* _About this exercise_
Your task is to copy every line of the entries that holds the word "comprehensions".

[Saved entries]
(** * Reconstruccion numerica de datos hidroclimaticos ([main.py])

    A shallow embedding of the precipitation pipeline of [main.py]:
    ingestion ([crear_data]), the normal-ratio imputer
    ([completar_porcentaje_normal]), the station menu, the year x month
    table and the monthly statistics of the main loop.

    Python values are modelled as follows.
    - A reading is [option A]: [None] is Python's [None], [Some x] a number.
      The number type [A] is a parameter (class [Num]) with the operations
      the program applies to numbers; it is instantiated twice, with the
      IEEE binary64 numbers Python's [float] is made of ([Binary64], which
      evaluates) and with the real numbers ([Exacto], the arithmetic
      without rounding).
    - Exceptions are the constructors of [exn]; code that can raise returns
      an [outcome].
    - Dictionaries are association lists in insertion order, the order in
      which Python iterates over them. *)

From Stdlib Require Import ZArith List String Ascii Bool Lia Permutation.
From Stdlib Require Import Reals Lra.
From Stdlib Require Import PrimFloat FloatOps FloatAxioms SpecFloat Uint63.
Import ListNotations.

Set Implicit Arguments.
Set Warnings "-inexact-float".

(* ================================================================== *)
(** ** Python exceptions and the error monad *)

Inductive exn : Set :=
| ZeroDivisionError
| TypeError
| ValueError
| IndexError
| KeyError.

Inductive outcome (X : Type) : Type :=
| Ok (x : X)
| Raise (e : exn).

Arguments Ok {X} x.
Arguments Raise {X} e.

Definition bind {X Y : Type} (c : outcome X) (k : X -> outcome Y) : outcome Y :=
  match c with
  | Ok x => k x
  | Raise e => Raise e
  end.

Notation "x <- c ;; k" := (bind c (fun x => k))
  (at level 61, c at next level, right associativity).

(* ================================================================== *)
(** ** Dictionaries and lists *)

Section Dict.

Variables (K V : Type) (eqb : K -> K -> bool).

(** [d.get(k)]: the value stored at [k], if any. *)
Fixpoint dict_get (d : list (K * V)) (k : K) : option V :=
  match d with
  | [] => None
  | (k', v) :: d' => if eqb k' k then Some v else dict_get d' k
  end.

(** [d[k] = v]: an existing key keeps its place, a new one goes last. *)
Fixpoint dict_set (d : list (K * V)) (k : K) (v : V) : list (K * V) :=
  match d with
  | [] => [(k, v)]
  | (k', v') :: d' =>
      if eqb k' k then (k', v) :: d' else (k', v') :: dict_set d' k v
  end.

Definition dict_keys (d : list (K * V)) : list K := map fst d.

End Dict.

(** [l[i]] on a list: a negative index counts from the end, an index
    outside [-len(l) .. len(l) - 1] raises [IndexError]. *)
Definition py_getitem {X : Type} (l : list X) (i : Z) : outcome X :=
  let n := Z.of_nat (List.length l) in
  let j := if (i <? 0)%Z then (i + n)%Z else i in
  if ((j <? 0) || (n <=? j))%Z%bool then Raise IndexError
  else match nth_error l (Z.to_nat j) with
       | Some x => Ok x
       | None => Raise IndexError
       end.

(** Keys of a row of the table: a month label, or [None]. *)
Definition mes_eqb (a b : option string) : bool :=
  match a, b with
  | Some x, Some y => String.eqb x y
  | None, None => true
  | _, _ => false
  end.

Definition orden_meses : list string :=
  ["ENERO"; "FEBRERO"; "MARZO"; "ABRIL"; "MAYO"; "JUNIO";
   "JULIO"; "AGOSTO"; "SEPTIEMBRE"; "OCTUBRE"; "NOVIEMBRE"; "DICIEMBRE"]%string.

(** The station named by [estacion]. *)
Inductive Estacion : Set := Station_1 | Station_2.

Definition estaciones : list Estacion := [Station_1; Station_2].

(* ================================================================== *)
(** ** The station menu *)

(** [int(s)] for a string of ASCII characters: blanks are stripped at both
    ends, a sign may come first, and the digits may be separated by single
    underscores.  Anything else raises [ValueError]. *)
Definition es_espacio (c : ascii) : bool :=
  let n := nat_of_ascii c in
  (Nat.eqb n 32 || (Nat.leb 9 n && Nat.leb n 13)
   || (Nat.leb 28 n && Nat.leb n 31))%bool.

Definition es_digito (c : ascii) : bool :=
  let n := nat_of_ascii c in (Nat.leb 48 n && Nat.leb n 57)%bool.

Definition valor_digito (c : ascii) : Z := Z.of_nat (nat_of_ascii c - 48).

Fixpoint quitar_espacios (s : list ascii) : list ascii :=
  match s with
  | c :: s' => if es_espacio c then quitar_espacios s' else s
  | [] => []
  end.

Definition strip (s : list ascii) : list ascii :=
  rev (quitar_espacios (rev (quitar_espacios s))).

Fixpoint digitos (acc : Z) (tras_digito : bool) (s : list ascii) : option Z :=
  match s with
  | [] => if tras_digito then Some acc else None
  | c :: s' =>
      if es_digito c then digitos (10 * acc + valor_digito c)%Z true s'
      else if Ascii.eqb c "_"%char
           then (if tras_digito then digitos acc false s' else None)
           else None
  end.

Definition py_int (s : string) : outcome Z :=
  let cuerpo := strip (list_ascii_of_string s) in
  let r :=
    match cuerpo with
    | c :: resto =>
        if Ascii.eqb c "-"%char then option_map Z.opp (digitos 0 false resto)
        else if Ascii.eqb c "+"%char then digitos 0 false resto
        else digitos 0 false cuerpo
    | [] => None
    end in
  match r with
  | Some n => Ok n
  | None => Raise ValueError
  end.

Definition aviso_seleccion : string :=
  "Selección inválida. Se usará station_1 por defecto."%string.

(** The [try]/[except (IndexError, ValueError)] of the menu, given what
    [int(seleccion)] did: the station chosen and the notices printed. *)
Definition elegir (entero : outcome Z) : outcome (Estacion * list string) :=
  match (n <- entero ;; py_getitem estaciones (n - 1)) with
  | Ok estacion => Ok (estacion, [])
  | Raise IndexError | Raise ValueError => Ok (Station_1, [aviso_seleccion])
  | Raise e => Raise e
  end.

---

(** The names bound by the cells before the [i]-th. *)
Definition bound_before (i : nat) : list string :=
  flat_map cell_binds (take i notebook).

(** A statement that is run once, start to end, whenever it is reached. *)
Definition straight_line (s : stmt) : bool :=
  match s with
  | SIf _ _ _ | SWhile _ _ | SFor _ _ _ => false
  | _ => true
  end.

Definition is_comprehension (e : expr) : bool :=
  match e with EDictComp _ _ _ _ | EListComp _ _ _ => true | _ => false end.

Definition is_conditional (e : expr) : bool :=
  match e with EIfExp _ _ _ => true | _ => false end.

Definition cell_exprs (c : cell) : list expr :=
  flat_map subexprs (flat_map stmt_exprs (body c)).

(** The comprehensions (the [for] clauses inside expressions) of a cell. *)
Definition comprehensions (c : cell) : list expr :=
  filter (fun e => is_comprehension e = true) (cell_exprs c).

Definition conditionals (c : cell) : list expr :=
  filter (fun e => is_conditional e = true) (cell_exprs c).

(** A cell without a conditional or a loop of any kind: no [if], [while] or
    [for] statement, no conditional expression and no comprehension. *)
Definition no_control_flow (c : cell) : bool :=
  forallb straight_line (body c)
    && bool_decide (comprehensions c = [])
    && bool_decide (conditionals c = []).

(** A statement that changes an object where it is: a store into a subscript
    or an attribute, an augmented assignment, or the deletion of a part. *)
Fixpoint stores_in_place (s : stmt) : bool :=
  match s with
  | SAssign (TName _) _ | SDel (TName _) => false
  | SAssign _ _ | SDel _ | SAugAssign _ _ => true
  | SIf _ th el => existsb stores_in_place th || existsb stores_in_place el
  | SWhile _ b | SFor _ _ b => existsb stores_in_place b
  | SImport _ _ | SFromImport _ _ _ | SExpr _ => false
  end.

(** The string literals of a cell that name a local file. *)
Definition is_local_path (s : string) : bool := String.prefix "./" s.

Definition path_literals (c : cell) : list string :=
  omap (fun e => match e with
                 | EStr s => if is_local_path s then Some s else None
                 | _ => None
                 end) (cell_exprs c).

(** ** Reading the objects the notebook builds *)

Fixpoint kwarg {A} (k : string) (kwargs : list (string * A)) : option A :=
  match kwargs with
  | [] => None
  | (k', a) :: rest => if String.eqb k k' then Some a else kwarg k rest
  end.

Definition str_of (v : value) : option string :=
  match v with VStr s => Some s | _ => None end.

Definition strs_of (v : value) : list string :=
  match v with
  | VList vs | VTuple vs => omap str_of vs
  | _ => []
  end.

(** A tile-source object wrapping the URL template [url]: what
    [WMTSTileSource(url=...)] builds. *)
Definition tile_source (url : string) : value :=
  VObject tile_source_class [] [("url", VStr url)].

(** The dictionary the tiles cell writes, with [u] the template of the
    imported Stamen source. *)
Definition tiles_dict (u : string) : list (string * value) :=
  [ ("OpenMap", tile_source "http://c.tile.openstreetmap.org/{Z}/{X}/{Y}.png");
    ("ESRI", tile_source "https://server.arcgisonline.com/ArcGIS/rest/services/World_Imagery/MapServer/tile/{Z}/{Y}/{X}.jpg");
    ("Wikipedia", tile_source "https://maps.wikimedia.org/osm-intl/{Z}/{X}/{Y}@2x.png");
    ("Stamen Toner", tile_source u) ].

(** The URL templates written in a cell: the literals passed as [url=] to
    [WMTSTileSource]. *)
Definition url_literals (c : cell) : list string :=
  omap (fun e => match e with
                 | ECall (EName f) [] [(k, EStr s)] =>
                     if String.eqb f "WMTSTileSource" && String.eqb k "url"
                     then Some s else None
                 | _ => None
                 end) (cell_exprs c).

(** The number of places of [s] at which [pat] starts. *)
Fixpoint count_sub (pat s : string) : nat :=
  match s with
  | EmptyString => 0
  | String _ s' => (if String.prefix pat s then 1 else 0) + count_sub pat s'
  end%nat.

* _Result of this task_
(** The comprehensions (the [for] clauses inside expressions) of a cell. *)
Definition comprehensions (c : cell) : list expr :=
    && bool_decide (comprehensions c = [])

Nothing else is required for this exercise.